WHAT YOU HAVE TO DO:
Please copy out every line in the entries that includes the word "Scope".

DATA FOR THE TASK:

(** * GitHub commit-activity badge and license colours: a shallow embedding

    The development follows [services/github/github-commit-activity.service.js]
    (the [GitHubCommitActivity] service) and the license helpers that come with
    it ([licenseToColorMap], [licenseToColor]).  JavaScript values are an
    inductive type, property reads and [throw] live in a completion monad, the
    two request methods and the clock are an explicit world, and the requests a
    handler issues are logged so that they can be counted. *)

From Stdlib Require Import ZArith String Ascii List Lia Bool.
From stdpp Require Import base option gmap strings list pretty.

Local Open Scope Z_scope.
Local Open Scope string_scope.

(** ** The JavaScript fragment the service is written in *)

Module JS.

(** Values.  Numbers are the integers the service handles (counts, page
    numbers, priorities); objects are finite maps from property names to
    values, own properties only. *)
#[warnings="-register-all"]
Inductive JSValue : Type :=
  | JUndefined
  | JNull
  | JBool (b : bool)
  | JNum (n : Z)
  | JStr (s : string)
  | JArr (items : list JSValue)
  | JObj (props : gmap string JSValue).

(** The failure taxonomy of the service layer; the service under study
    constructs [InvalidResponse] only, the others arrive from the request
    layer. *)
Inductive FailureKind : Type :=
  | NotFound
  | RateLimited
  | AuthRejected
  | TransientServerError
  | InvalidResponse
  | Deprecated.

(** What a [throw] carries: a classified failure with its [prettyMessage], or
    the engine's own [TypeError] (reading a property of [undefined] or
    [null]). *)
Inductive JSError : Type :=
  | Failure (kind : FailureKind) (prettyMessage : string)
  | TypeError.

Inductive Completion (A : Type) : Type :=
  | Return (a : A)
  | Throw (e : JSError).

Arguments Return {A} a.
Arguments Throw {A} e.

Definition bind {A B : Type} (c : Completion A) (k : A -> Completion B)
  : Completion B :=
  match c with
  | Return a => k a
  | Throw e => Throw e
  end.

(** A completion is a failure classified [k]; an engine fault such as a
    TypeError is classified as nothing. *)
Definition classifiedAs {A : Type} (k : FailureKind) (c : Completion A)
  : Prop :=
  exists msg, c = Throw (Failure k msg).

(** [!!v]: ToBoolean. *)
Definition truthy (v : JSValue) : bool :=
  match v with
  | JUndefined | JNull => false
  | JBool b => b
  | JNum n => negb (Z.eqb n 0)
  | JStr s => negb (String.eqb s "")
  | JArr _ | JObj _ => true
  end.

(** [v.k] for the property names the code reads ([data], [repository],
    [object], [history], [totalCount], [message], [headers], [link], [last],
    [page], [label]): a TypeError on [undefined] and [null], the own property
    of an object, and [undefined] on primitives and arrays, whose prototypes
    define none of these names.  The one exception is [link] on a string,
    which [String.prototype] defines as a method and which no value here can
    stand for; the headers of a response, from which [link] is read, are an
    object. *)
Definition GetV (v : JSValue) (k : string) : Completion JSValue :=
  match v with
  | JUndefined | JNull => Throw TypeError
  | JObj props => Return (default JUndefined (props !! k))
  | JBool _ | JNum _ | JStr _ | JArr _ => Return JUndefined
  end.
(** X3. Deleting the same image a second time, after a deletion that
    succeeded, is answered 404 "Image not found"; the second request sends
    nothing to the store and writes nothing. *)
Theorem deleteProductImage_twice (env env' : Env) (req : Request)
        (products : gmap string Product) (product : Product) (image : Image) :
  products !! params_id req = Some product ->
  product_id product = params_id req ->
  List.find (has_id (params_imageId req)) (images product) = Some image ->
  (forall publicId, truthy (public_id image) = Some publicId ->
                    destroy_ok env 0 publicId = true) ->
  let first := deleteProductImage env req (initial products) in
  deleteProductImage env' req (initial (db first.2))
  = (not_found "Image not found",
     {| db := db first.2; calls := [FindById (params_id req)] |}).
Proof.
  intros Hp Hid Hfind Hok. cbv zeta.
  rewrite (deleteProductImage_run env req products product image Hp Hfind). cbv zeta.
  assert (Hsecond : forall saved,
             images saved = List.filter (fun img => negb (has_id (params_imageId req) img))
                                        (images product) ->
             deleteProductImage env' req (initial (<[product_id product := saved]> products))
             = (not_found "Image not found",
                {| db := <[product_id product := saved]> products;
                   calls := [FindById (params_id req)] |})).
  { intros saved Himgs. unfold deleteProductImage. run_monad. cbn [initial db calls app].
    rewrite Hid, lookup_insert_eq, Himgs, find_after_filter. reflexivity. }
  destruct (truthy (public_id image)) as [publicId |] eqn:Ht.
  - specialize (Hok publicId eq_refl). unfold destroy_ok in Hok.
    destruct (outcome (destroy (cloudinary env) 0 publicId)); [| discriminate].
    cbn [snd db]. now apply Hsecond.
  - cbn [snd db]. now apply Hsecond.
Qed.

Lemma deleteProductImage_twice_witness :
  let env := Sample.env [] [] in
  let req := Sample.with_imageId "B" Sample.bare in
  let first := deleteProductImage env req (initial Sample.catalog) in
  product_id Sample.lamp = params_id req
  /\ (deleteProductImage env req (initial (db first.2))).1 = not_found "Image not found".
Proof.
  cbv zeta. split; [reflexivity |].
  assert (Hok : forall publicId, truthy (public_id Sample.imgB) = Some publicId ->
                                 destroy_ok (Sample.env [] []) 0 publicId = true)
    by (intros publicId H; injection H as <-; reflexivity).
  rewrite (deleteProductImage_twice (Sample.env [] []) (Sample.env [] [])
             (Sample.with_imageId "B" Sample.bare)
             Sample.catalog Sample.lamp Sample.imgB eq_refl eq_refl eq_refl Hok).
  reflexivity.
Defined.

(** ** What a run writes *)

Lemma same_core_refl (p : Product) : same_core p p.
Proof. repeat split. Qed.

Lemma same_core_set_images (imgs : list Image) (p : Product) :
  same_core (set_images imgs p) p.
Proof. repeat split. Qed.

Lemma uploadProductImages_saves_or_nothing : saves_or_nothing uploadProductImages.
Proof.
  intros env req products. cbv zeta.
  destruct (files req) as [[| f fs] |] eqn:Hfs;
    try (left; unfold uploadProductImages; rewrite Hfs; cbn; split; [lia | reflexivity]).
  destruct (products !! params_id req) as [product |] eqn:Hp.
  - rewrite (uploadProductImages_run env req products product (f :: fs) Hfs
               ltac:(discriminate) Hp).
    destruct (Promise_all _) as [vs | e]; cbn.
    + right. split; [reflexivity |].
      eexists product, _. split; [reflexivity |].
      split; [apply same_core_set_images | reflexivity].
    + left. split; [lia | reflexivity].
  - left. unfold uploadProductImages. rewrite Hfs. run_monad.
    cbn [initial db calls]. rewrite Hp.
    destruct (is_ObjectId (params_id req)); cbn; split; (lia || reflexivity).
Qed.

...

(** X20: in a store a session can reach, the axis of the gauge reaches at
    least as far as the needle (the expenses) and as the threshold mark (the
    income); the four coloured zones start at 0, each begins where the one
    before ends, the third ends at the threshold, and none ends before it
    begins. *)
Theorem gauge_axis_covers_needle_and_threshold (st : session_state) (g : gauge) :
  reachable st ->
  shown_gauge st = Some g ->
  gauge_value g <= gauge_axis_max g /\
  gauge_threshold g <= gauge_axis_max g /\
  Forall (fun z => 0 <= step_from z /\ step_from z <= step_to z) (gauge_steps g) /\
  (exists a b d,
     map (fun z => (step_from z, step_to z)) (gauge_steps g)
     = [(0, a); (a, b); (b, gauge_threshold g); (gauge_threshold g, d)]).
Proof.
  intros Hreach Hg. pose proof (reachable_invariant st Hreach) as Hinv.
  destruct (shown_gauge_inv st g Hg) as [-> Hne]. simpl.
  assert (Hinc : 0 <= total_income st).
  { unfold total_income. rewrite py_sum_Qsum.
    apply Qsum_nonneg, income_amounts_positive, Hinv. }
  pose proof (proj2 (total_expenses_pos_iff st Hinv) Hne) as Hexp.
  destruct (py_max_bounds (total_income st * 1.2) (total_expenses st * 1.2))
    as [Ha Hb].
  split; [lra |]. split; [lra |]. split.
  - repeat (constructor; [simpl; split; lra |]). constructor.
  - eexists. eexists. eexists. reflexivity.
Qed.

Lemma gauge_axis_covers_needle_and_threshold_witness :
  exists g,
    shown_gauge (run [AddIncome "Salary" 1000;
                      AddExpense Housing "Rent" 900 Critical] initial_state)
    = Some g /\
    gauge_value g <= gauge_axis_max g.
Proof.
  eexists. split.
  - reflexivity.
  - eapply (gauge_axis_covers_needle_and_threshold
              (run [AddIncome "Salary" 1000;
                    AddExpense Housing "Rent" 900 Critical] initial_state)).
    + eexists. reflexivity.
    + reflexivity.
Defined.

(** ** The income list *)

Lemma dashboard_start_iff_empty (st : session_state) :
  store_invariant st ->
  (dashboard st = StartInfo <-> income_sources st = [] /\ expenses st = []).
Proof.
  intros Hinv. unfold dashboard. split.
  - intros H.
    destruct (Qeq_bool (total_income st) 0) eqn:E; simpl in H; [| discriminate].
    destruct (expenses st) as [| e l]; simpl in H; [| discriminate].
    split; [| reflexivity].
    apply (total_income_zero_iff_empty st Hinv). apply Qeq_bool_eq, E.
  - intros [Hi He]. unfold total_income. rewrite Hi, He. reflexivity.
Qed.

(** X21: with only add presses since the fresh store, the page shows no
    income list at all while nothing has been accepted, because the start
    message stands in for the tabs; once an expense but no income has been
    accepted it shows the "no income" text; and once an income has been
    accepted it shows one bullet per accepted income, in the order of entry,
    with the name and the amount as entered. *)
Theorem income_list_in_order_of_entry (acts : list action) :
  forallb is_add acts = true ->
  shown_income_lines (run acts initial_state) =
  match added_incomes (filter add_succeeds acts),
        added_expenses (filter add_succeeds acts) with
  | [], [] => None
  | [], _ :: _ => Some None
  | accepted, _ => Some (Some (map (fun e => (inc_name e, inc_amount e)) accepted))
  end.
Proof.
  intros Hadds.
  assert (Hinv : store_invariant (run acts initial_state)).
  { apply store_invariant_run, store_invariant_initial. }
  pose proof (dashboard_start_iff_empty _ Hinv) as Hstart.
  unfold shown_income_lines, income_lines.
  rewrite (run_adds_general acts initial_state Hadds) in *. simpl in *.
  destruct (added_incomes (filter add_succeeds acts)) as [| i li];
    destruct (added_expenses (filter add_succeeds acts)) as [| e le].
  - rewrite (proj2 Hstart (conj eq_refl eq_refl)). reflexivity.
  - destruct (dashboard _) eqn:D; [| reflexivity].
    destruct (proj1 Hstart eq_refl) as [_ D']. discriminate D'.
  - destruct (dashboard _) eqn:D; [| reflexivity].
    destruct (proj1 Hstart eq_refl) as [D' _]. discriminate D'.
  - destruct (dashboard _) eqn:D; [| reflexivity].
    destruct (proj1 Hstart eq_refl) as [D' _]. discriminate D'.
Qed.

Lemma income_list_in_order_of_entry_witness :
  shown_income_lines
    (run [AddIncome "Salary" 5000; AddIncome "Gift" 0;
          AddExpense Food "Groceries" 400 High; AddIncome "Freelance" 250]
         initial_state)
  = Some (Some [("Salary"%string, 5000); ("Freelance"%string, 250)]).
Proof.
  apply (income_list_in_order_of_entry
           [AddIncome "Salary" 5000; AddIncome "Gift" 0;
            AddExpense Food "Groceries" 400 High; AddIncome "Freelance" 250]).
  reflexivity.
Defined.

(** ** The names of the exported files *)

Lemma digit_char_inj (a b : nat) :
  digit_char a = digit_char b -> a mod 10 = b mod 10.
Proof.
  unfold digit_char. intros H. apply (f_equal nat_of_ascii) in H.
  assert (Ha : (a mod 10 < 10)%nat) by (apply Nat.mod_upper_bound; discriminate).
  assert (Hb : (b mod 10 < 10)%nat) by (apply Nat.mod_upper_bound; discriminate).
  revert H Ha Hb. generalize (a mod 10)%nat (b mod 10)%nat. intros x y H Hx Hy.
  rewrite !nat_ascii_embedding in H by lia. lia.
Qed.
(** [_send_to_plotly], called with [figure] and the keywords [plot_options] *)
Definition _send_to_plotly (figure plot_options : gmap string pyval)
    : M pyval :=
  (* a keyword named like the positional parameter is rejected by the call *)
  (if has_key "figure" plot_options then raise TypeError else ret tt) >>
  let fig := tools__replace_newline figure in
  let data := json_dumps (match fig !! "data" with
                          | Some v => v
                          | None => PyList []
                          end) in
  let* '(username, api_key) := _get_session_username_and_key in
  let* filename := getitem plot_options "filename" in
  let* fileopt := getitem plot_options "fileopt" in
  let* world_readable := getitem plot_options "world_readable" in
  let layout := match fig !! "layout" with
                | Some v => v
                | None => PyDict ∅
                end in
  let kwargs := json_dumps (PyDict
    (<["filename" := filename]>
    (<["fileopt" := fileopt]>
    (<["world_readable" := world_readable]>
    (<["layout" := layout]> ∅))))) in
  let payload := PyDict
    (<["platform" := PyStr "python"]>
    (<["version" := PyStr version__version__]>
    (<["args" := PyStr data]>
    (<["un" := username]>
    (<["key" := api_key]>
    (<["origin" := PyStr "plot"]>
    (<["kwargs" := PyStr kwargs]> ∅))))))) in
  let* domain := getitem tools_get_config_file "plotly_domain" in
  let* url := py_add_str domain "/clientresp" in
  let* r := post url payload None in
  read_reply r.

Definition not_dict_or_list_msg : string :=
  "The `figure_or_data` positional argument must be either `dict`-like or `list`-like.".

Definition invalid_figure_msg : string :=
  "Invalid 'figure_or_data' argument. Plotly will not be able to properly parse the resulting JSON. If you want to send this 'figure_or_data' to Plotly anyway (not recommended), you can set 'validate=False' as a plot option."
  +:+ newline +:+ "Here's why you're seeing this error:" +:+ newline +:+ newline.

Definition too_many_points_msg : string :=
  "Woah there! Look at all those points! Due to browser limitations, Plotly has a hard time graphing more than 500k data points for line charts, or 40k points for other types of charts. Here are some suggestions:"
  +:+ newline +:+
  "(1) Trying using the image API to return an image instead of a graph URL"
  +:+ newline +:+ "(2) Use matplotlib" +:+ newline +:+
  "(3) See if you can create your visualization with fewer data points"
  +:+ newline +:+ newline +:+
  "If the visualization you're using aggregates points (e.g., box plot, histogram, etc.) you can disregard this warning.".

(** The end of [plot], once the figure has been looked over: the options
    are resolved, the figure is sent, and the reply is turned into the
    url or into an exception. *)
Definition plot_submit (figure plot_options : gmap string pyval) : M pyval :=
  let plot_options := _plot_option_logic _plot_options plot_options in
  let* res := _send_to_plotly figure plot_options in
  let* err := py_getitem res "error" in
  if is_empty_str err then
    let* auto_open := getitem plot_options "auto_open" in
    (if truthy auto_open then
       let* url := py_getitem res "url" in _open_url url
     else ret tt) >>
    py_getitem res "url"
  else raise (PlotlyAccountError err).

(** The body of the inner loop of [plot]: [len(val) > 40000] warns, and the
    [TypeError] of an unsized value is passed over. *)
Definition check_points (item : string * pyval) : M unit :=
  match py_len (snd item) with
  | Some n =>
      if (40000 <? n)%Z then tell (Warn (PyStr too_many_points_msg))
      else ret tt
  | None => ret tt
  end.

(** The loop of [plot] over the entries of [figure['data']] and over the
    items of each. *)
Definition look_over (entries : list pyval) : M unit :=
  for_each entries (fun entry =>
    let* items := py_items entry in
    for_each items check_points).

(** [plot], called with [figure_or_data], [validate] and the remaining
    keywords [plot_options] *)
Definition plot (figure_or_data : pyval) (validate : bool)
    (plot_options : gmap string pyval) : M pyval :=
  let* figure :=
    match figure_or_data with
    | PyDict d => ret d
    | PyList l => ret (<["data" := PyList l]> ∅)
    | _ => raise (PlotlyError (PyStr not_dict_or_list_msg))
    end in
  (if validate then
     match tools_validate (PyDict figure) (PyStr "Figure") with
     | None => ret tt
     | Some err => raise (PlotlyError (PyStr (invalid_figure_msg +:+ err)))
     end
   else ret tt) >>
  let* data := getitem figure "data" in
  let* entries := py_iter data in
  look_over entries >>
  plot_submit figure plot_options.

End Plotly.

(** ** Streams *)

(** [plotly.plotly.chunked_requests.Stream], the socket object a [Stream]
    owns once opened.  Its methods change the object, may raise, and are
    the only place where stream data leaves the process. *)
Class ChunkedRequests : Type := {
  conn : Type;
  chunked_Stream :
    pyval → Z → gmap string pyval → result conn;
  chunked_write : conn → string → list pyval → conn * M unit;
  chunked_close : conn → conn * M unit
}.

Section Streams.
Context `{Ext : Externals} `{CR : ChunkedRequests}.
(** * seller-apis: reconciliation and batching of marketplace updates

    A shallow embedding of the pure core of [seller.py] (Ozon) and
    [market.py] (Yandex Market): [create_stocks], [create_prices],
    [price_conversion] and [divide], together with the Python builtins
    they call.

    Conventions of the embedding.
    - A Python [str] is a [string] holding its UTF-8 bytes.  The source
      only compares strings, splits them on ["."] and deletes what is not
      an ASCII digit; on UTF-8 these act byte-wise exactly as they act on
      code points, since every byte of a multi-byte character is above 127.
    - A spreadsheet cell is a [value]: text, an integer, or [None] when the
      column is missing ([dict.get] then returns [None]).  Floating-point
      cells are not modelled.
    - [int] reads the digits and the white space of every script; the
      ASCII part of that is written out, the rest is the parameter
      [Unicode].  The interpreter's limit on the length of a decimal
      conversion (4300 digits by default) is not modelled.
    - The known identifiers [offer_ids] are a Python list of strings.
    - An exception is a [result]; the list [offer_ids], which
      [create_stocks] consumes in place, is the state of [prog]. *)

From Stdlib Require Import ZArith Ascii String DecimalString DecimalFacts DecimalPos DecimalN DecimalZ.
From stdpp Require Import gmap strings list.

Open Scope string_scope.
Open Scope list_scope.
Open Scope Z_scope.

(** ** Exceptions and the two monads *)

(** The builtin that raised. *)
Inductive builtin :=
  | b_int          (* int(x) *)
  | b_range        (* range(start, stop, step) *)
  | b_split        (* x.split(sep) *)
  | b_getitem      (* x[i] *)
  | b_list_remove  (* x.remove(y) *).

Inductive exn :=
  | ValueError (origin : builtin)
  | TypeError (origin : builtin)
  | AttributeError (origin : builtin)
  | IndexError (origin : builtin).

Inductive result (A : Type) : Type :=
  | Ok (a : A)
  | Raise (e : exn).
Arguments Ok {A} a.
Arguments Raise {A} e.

TASK RESPONSE:
Local Open Scope Z_scope.
Local Open Scope string_scope.
Open Scope string_scope.
Open Scope list_scope.
Open Scope Z_scope.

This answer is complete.